Я вдруг почувствовала, что это куда лучше, чем поцелуй. «Не волнуйся», – только и сказала мама. Любопытно, что она словно понимала, кáк мне надоели косы, причинявшие мне столько горестей в школе. Во всяком случае, она уложила их на моей голове, укрепив цветными лентами: «Вот теперь ты совсем как Павлова!»
У входа в дом стояли дрожки. Я стала обходить их, но мама уже села внутрь и позвала меня: «Иди садись. Прима-балеринам не к лицу ходить в театр пешком…» Впрочем, лучше бы я пошла в театр пешком. Тогда было два типа дрожек, которые нанимали для поездок. Те, что подороже, имели мягкие сиденья и колеса на резиновых шинах, чтобы седоков не так трясло. А у дешевых дрожек колеса были с металлическими ободами и сиденья жесткие, ничем не покрытые, так что при езде по булыжной мостовой любая неровность больно отзывалась и в спине, и в желудке… Мы наняли, разумеется, дешевые дрожки, хотя и это было для нас тогда невообразимой роскошью. Бедная мама хотела сделать как лучше, но пока мы ехали, меня стало сильно тошнить. Мой скудный завтрак то и дело устремлялся вверх, в горло, а я все время глотала, чтобы он оставался внизу. Наконец мы подъехали к зданию варшавской Императорской оперы и сошли на землю. Я огляделась вокруг, не обращая никакого внимания на красоты Театральной площади и думая лишь о том, что здесь, в этом огромном пустынном пространстве нет ни единого укромного места, где бы меня вытошнило незаметно для окружающих… Между тем нас направили ко входу, находившемуся с задней стороны этого огромного здания в неоклассическом стиле: ведь в нем находился не только большой театральный зал, где давали балетные и оперные представления, но еще и драматический театр – в зале меньших размеров, а также школа драматического искусства, балетная школа, классы для репетиций, декораторские мастерские, бутафорские и костюмерные цеха и множество помещений, которые требовались для управления столь сложным организмом и его функционирования. Все это было устроено вокруг открытого внутреннего двора, где в хорошую погоду красили декорации, а кроме того, через двор можно быстрее всего пройти из одной части здания в другую. Я не заметила ни роскошного Оперного кафе рядом с главным входом в здании оперы, ни того, как мы, повернув за угол, прошли мимо входов в драматический театр и театральную академию, завернули еще за один угол. Я лишь чувствовала, как с каждым шагом у меня в желудке бурлит все сильнее и сильнее. Я подергала маму за руку: «Мама, по-моему, я не…» Едва взглянув на меня, она сразу все поняла. Чтобы как-то поправить положение, она вынула из своей сумочки мятную пастилку и отправила ее мне в рот.
Мы прошли по сводчатой галерее, которая привела нас в фойе, где стояла огромная толпа девочек со своими матерями. Вскоре там появилась женщина со спокойным, чуть насмешливым выражением лица. Оглядев всех, она хлопнула в ладони и сказала: «Прошу внимания! Внимание!! Со мной пойдут только девочки. Мамам придется ожидать здесь». Кто-то из детей тут же заплакал, некоторые родители стали выражать свое недоумение. «Не стоит волноваться, не волнуйтесь, – сказала дама. – Все будет хорошо». Голос у нее был ласковым, добрым и соответствовал выражению ее лица. Все же я было попятилась назад, но мама подтолкнула меня вперед, к ней. «Если хочешь быть там, тогда иди! – прошептала мама. – А не то пошли домой».
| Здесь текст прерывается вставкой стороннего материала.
(* ===== verification/Fifo.v ===== *)
(** * Bounded map with insertion-order eviction
    ([crates/n42-consensus/src/protocol/bounded_fifo.rs])

    The [HashMap] is a [gmap], the [VecDeque] of keys a list, front first.  The
    contract is stated on an association list in insertion order; [entries] is
    the abstraction function and every operation refines its specification. *)

From S2P Require Import Prelude.

Section fifo.
Context {K V : Type} `{Countable K}.

Record BoundedFifoMap : Type := mkFifo {
  bf_map : gmap K V;
  bf_order : list K;
  bf_capacity : nat
}.

Definition fifo_new (capacity : nat) : BoundedFifoMap := mkFifo ∅ [] capacity.

(** Room for a new key: at capacity the front of the queue leaves. *)
Definition fifo_evict (f : BoundedFifoMap) : BoundedFifoMap :=
  if (bf_capacity f <=? size (bf_map f))%nat then
    match bf_order f with
    | oldest :: order => mkFifo (delete oldest (bf_map f)) order (bf_capacity f)
    | [] => f
    end
  else f.

Definition fifo_insert (key : K) (value : V) (f : BoundedFifoMap) : BoundedFifoMap :=
  let f := match bf_map f !! key with
           | Some _ => f
           | None => let f := fifo_evict f in
                     mkFifo (bf_map f) (bf_order f ++ [key]) (bf_capacity f)
           end in
  mkFifo (<[key := value]> (bf_map f)) (bf_order f) (bf_capacity f).

Definition fifo_get (f : BoundedFifoMap) (key : K) : option V := bf_map f !! key.

(** [iter().position(..)] and [VecDeque::remove]: the first occurrence goes. *)
Fixpoint remove_first (key : K) (l : list K) : list K :=
  match l with
  | [] => []
  | k :: l => if decide (k = key) then l else k :: remove_first key l
  end.

Definition fifo_remove (key : K) (f : BoundedFifoMap) : BoundedFifoMap * option V :=
  let removed := bf_map f !! key in
  let map := delete key (bf_map f) in
  match removed with
  | Some v => (mkFifo map (remove_first key (bf_order f)) (bf_capacity f), Some v)
  | None => (mkFifo map (bf_order f) (bf_capacity f), None)
  end.

(** ** Invariant *)

(** Queue and map hold the same keys, each once, and never more than the
    capacity (an entry is always stored, so a capacity of 0 acts as 1). *)
Record fifo_wf (f : BoundedFifoMap) : Prop := {
  fifo_nodup : NoDup (bf_order f);
  fifo_keys : forall k, k ∈ bf_order f <-> is_Some (bf_map f !! k);
  fifo_bound : (size (bf_map f) <= bf_capacity f `max` 1)%nat
}.

(** ** Contract *)

Definition entries_of (m : gmap K V) (order : list K) : list (K * V) :=
  omap (fun k => pair k <$> m !! k) order.

Definition entries (f : BoundedFifoMap) : list (K * V) := entries_of (bf_map f) (bf_order f).

Definition assoc_get (l : list (K * V)) (key : K) : option V :=
  snd <$> head (filter (fun e => e.1 = key) l).

(** Overwrite in place, or drop the oldest entry when full and append. *)
Definition spec_insert (capacity : nat) (key : K) (value : V) (l : list (K * V))
  : list (K * V) :=
  if decide (key ∈ l.*1) then
    (fun e => if decide (e.1 = key) then (key, value) else e) <$> l
  else (if (capacity <=? length l)%nat then tail l else l) ++ [(key, value)].

Definition spec_remove (key : K) (l : list (K * V)) : list (K * V) :=
  filter (fun e => e.1 ≠ key) l.

(** ** Proofs *)

Lemma fifo_new_wf capacity : fifo_wf (fifo_new capacity).
Proof.
  constructor; cbn; [constructor| |rewrite map_size_empty; lia].
  intros k. rewrite lookup_empty, elem_of_nil. split; [done|by intros [? ?]].
Qed.

Lemma fifo_order_size f : fifo_wf f -> length (bf_order f) = size (bf_map f).
Proof.
  intros [Hnd Hk _]. rewrite <- (size_dom (D := gset K)).
  assert (dom (bf_map f) = list_to_set (bf_order f)) as ->.
  { apply set_eq. intros k. rewrite elem_of_list_to_set, Hk. apply elem_of_dom. }
  by rewrite size_list_to_set.
Qed.

Lemma fifo_evict_wf f k :
  fifo_wf f -> bf_map f !! k = None ->
  let f' := fifo_evict f in
  NoDup (bf_order f') /\ (forall j, j ∈ bf_order f' <-> is_Some (bf_map f' !! j)) /\
  bf_map f' !! k = None /\ bf_capacity f' = bf_capacity f /\
  (S (size (bf_map f')) <= bf_capacity f `max` 1)%nat.
Proof.
  intros Hwf Hk f'. pose proof (fifo_order_size f Hwf) as Hsz. destruct Hwf as [Hnd Hkeys Hb].
  subst f'. unfold fifo_evict. destruct (bf_capacity f <=? _)%nat eqn:E; bool_simpl;
    [|split_and!; try done; lia].
  destruct (bf_order f) as [|o order] eqn:Eo; [cbn in *; rewrite Eo; split_and!; try done; lia|].
  apply NoDup_cons in Hnd as [Ho Hnd]. cbn. split_and!; [done| |by rewrite lookup_delete_None; right|done|].
  - intros j. destruct (decide (o = j)) as [<-|Hne].
    + rewrite lookup_delete_eq. split; [done|by intros [? ?]].
    + rewrite lookup_delete_ne by done. rewrite <- Hkeys. set_solver.
  - destruct (Hkeys o) as [[v Hv] _]; [left|]. rewrite map_size_delete, Hv.
    cbn in Hsz. lia.
Qed.

Lemma fifo_insert_wf f key value : fifo_wf f -> fifo_wf (fifo_insert key value f).
Proof.
  intros Hwf. unfold fifo_insert. destruct (bf_map f !! key) as [v|] eqn:Ek.
  - destruct Hwf as [Hnd Hk Hb]. constructor; cbn; [done| |].
    + intros k. destruct (decide (key = k)) as [<-|Hne].
      * rewrite lookup_insert_eq, Hk, Ek. split; eauto.
      * by rewrite lookup_insert_ne.
    + by rewrite map_size_insert, Ek.
  - destruct (fifo_evict_wf f key Hwf Ek) as (Hnd & Hk & Hn & Hc & Hb).
    constructor; cbn.
    + apply NoDup_app. split_and!; [done| |apply NoDup_singleton].
      intros j Hj ->%list_elem_of_singleton. apply Hk in Hj as [? ?]. congruence.
    + intros k. rewrite elem_of_app, list_elem_of_singleton, Hk.
      destruct (decide (key = k)) as [<-|Hne].
      * rewrite lookup_insert_eq. split; eauto.
      * rewrite lookup_insert_ne by done. naive_solver.
    + rewrite map_size_insert, Hn, Hc. lia.
Qed.

Lemma remove_first_spec key l :
  NoDup l -> remove_first key l = filter (fun k => k ≠ key) l.
Proof.
  induction 1 as [|k l Hk Hnd IH]; [done|]. cbn. destruct (decide (k = key)) as [->|Hne].
  - rewrite decide_False by (by intros []).
    symmetry. apply filter_all. apply Forall_forall. by intros j Hj ->.
  - rewrite decide_True by done. by rewrite IH.
Qed.

Lemma fifo_remove_wf f key : fifo_wf f -> fifo_wf (fifo_remove key f).1.
Proof.
  intros [Hnd Hk Hb]. unfold fifo_remove. destruct (bf_map f !! key) as [v|] eqn:Ek.
  - constructor; cbn.
    + rewrite remove_first_spec by done. by apply NoDup_filter.
    + intros k. rewrite remove_first_spec, list_elem_of_filter, Hk by done.
      destruct (decide (key = k)) as [<-|Hne].
      * rewrite lookup_delete_eq. split; [by intros []|by intros [? ?]].
      * rewrite lookup_delete_ne by done. naive_solver.
    + rewrite map_size_delete, Ek. lia.
  - rewrite delete_id by done. by constructor.
Qed.

(** *** Refinement *)

Lemma entries_of_cons m k order :
  entries_of m (k :: order) =
  match m !! k with Some v => (k, v) :: entries_of m order | None => entries_of m order end.
Proof. unfold entries_of. cbn. by destruct (m !! k). Qed.

Lemma entries_of_ext m m' order :
  (forall k, k ∈ order -> m !! k = m' !! k) -> entries_of m order = entries_of m' order.
Proof.
  intros Hm. induction order as [|k order IH]; [done|]. rewrite !entries_of_cons.
  rewrite (Hm k) by left. destruct (m' !! k); cbn; rewrite IH; try done;
    intros j Hj; apply Hm; by right.
Qed.

Lemma entries_of_fst m order :
  Forall (fun k => is_Some (m !! k)) order -> (entries_of m order).*1 = order.
Proof.
  induction 1 as [|k order [v Hv] Hall IH]; [done|]. rewrite entries_of_cons, Hv. cbn. by rewrite IH.
Qed.

Lemma entries_fst f : fifo_wf f -> (entries f).*1 = bf_order f.
Proof. intros Hwf. apply entries_of_fst, Forall_forall. intros k. by apply fifo_keys. Qed.

Lemma length_entries f : fifo_wf f -> length (entries f) = size (bf_map f).
Proof.
  intros Hwf. by rewrite <- (length_fmap fst), entries_fst, fifo_order_size.
Qed.

Lemma entries_of_overwrite m order key value :
  is_Some (m !! key) ->
  entries_of (<[key := value]> m) order =
  (fun e => if decide (e.1 = key) then (key, value) else e) <$> entries_of m order.
Proof.
  intros [v0 Hv0]. induction order as [|k order IH]; [done|]. rewrite !entries_of_cons.
  destruct (decide (key = k)) as [<-|Hne].
  - rewrite lookup_insert_eq, Hv0. cbn. by rewrite decide_True, IH.
  - rewrite lookup_insert_ne by done. destruct (m !! k); cbn; rewrite IH; [|done].
    by rewrite decide_False by (intros ?; subst; done).
Qed.

Lemma fifo_evict_entries f :
  fifo_wf f ->
  entries (fifo_evict f) =
  if (bf_capacity f <=? length (entries f))%nat then tail (entries f) else entries f.
Proof.
  intros Hwf. rewrite length_entries by done. unfold fifo_evict.
  destruct (_ <=? _)%nat; [|done]. destruct Hwf as [Hnd Hk _]. unfold entries.
  destruct (bf_order f) as [|o order] eqn:Eo; [by rewrite Eo|].
  destruct (Hk o) as [[v Hv] _]; [left|]. rewrite entries_of_cons, Hv. cbn [tail bf_map bf_order].
  apply NoDup_cons in Hnd as [Ho _].
  apply entries_of_ext. intros k Hin. apply lookup_delete_ne. by intros ->.
Qed.

Lemma fifo_insert_refines f key value :
  fifo_wf f ->
  entries (fifo_insert key value f) = spec_insert (bf_capacity f) key value (entries f).
Proof.
  intros Hwf. unfold spec_insert. rewrite entries_fst by done.
  unfold fifo_insert. destruct (bf_map f !! key) as [v|] eqn:Ek.
  - rewrite decide_True by (apply fifo_keys; [done|by eexists]).
    by apply entries_of_overwrite.
  - rewrite decide_False by (rewrite fifo_keys by done; rewrite Ek; by intros [? ?]).
    rewrite <- fifo_evict_entries by done.
    destruct (fifo_evict_wf f key Hwf Ek) as (_ & Hk & Hn & _).
    unfold entries. cbn [bf_map bf_order]. unfold entries_of at 1. rewrite omap_app. f_equal.
    + apply entries_of_ext. intros k Hin. apply lookup_insert_ne. intros <-.
      apply Hk in Hin as [? ?]. congruence.
    + cbn. by rewrite lookup_insert_eq.
Qed.

Lemma entries_of_remove m order key :
  entries_of (delete key m) (filter (fun k => k ≠ key) order) = spec_remove key (entries_of m order).
Proof.
  unfold spec_remove. induction order as [|k order IH]; [done|].
  rewrite filter_cons, (entries_of_cons m).
  destruct (decide (k ≠ key)) as [Hne|He].
  - rewrite entries_of_cons, lookup_delete_ne by done. destruct (m !! k); [|apply IH].
    by rewrite filter_cons_True, <- IH.
  - apply dec_stable in He as ->. destruct (m !! key); [|apply IH].
    rewrite filter_cons_False by (by intros []). apply IH.
Qed.

Lemma fifo_remove_refines f key :
  fifo_wf f -> entries (fifo_remove key f).1 = spec_remove key (entries f).
Proof.
  intros [Hnd Hk _]. unfold entries. rewrite <- entries_of_remove. unfold fifo_remove.
  destruct (bf_map f !! key) as [v|] eqn:Ek; cbn; [by rewrite remove_first_spec|].
  rewrite filter_all; [done|]. apply Forall_forall. intros k Hin ->.
  apply Hk in Hin as [? ?]. congruence.
Qed.

Lemma fifo_get_refines f key : fifo_wf f -> fifo_get f key = assoc_get (entries f) key.
Proof.
  intros Hwf. unfold fifo_get, entries, assoc_get.
  assert (Hin : is_Some (bf_map f !! key) -> key ∈ bf_order f) by (by apply fifo_keys).
  destruct Hwf as [Hnd Hk _].
  assert (Hall : forall k, k ∈ bf_order f -> is_Some (bf_map f !! k)) by (by intros k; apply Hk).
  clear Hk Hnd. induction (bf_order f) as [|k order IH].
  - cbn. destruct (bf_map f !! key); [|done].
    exfalso. eapply not_elem_of_nil, Hin. eauto.
  - destruct (Hall k) as [v Hv]; [left|]. rewrite entries_of_cons, Hv, filter_cons. cbn.
    destruct (decide (k = key)) as [->|Hne]; [by rewrite Hv|].
    apply IH; [|intros j Hj; apply Hall; by right].
    intros Hs. apply Hin, elem_of_cons in Hs as [->|?]; done.
Qed.

(** *** Runs of operations *)

Inductive FifoOp : Type :=
  | OpInsert (key : K) (value : V)
  | OpRemove (key : K).

Definition fifo_step (f : BoundedFifoMap) (op : FifoOp) : BoundedFifoMap :=
  match op with
  | OpInsert k v => fifo_insert k v f
  | OpRemove k => (fifo_remove k f).1
  end.

Definition spec_step (capacity : nat) (l : list (K * V)) (op : FifoOp) : list (K * V) :=
  match op with
  | OpInsert k v => spec_insert capacity k v l
  | OpRemove k => spec_remove k l
  end.

Lemma fifo_step_wf f op : fifo_wf f -> fifo_wf (fifo_step f op).
Proof. destruct op; [apply fifo_insert_wf|apply fifo_remove_wf]. Qed.

Lemma fifo_step_capacity f op : bf_capacity (fifo_step f op) = bf_capacity f.
Proof.
  destruct op; cbn; unfold fifo_insert, fifo_remove, fifo_evict; repeat case_step; done.
Qed.

Lemma fifo_run f ops :
  fifo_wf f ->
  fifo_wf (foldl fifo_step f ops) /\ bf_capacity (foldl fifo_step f ops) = bf_capacity f /\
  entries (foldl fifo_step f ops) = foldl (spec_step (bf_capacity f)) (entries f) ops.
Proof.
  revert f. induction ops as [|op ops IH]; intros f Hwf; [done|]. cbn.
  destruct (IH (fifo_step f op) (fifo_step_wf f op Hwf)) as (H1 & H2 & H3).
  rewrite H2, H3, fifo_step_capacity. split_and!; [done|done|]. f_equal.
  destruct op; cbn; [by apply fifo_insert_refines|by apply fifo_remove_refines].
Qed.
End fifo.
Arguments BoundedFifoMap K V {_ _}.

(** C23: after any sequence of insertions and removals a bounded map behaves as
    the association list in insertion order that overwrites in place and drops
    its oldest entry when full; lookups agree with it and it never holds more
    entries than its capacity. *)
Theorem fifo_refines_spec {K V} `{Countable K} capacity (ops : list (FifoOp (K := K) (V := V))) key :
  let f := foldl fifo_step (fifo_new capacity) ops in
  let spec := foldl (spec_step capacity) [] ops in
  entries f = spec /\ fifo_get f key = assoc_get spec key /\
  (size (bf_map f) <= capacity `max` 1)%nat.
Proof.
  destruct (fifo_run (fifo_new capacity) ops (fifo_new_wf capacity)) as (Hwf & Hc & He).
  cbn in Hc, He. cbn zeta. rewrite <- He. split_and!; [done|by apply fifo_get_refines|].
  pose proof (fifo_bound _ Hwf) as Hb. by rewrite Hc in Hb.
Qed.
Я с большой неохотой оторвалась от мамы и в результате оказалась последней, за мной шла лишь женщина, которая всех нас вызвала. Пока мы двигались по длинному коридору, мне стало совсем плохо, и я поняла, что мятная пастилка мне ничуть не помогла. Вдруг чья-то рука, крепко ухватив меня за плечо, повела в сторону прямо в маленькую уборную. Меня нагнули над раковиной, и голос скомандовал: «Сунь палец в горло, да поглубже, чтобы тебя вырвало». Я повиновалась. Из моих глаз брызнули слезы, но сразу же стало легче. Я взглянула на ту, кто меня сюда привел, – это была все та же дама. Улыбаясь, она смочила полотенце и аккуратно вытерла мне уголки губ. «Не бойся, – сказала она. – Когда я первый раз пришла сюда, со мной случилось то же самое». Она вынула флакон духов и немного подушила меня вокруг губ и на лбу. «Ну вот и все. Теперь ты пахнешь так же чудно, как и выглядишь».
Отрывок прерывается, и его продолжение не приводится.